Simultanément, sous la voix de la narratrice et auteure Alison Bechdel, un break familial s’engage dans une allée américaine avec son gazon et sa boîte aux lettres. Pour être plus précis, il part. À son bord, nous montre la case précédente : Alison Bechdel gamine et sa mère fulminant, clope au bec. Case nommant en parallèle La Promenade au phare, « roman familial complexe [de Virginia Woolf qui] conquiert aussi le monde ».

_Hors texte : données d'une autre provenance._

(* ===== verification/Views.v ===== *)
(** * What the API answers (src/api/mod.rs, the views; src/api/backups.rs and src/api/vmmigrations.rs, the listings)

    The status and body of every refusal, the handlers that only hand a call
    on, and the readings of the state: nodes, topology, pools, volumes,
    events, the summary. Bodies are built with the JSON interface ([Json]);
    the derived form of a record is [ToJson]; a websocket is the messages
    sent to it. Shown: a refusal has the status
    and code its kind has; what the pools listing, the summary and the
    components feed say of the same nodes agrees; a push from a peer is
    refused by an instance with a fleet store. *)

From S2P Require Import Prelude F64 Config Model Placement Events Refusal Async Json Inventory Kube Sync.
From S2P Require Import Recovery App Engine Publish Replace Head Promote Replicate Base64 Records Store Rebalance Expand.
From S2P Require Import VmMigrate StateFile Components.
From stdpp Require Import options.

Local Open Scope string_scope.

(** ** Errors *)

Definition api_status (e : ApiError) : Z :=
  match e with
  | ApiNotFound _ => 404 | ApiBadRequest _ => 400 | ApiConflict _ => 409 | ApiNotImplemented _ => 501 | ApiUpstream _ => 502
  end.
Definition api_code (e : ApiError) : string :=
  match e with
  | ApiNotFound _ => "not_found" | ApiBadRequest _ => "bad_request" | ApiConflict _ => "conflict"
  | ApiNotImplemented _ => "not_implemented" | ApiUpstream _ => "engine"
  end.
Definition api_message (e : ApiError) : string :=
  match e with ApiNotFound m | ApiBadRequest m | ApiConflict m | ApiNotImplemented m | ApiUpstream m => m end.

(** The derived JSON of a record. *)
Class ToJson (J A : Type) := to_value : A → J.

Section views.
Context {J : Type} `{Json J}.
Definition obj (l : list (string * J)) : J := of_object l.
Definition arr {A} (f : A → J) (l : list A) : J := of_array (map f l).
Definition opt {A} (f : A → J) (o : option A) : J := match o with Some a => f a | None => j_null end.
Definition nat_json (n : nat) : J := of_num (Z.of_nat n).

(** [IntoResponse for ApiError]: status and body. *)
Definition error_response (e : ApiError) : Z * J :=
  (api_status e, obj [("error", of_str (api_message e)); ("code", of_str (api_code e))]).

(** [refusal]: /v1's envelope. *)
Definition refusal_kind (r : Sync.Refusal) : Z * string * option Z :=
  match r with
  | NotFound _ => (404, "not_found", None)
  | StaleEpoch c => (412, "stale_epoch", Some c)
  | Conflict _ => (409, "conflict", None)
  | Upstream _ => (502, "engine", None)
  end%Z.
Definition refusal (r : Sync.Refusal) : Z * J :=
  let '(status, code, current) := refusal_kind r in
  let msg := of_str (Refusal_show r) in
  (status, obj ([("error", msg); ("message", msg); ("code", of_str code)]
    ++ match current with Some c => [("current_epoch", of_num c)] | None => [] end)).
(** The answer of a replication handler. *)
Definition respond {A} (f : A → J) (r : result A Sync.Refusal) : Z * J :=
  match r with Ok a => (200%Z, f a) | Err e => refusal e end.

Context `{!ToJson J NodeStatus} `{!ToJson J (gmap string string)} `{!ToJson J NodeInventory} `{!ToJson J View}.
Context `{!ToJson J DriveRef} `{!ToJson J RMove} `{!ToJson J Backup} `{!ToJson J VmMigration} `{!ToJson J Orphan}.
Context `{!ToJson J StaleHead} `{!ToJson J Event} `{!ToJson J StoreStatus} `{!ToJson J DualAttach} `{!ToJson J RaidProfile}.
Context `{!ToJson J BandwidthClass} `{!ToJson J Expansion} `{!ToJson J f64} `{!ToJson J Replica} `{!ToJson J Health}.
Context `{!ToJson J SyncSource} `{!ToJson J Payload} `{!ToJson J RateApplied} `{!ToJson J LeaderInfo} `{!ToJson J PublishStatus}.
(** [put_key] is serde_json's assignment to a key of a value. *)
Context (time_json : time → J) (version : string) (put_key : string → J → J → J).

Tout au-dessus, en haut de la page, il y a un diagramme dessiné par Donald Winnicott, précurseur de la pédopsychanalyse, sur « l’aire située entre l’objectif et le subjectif », puis Alison Bechdel adulte en train de lire une interview de Clare Winnicott, épouse, donc, de l’inventeur de « la mère suffisamment bonne ». Suit la transcription surlignée où Clare précise qu’aux figures conquérantes à la Napoléon, suggérées par le journaliste, son mari préférait la complexité de Virginia Woolf.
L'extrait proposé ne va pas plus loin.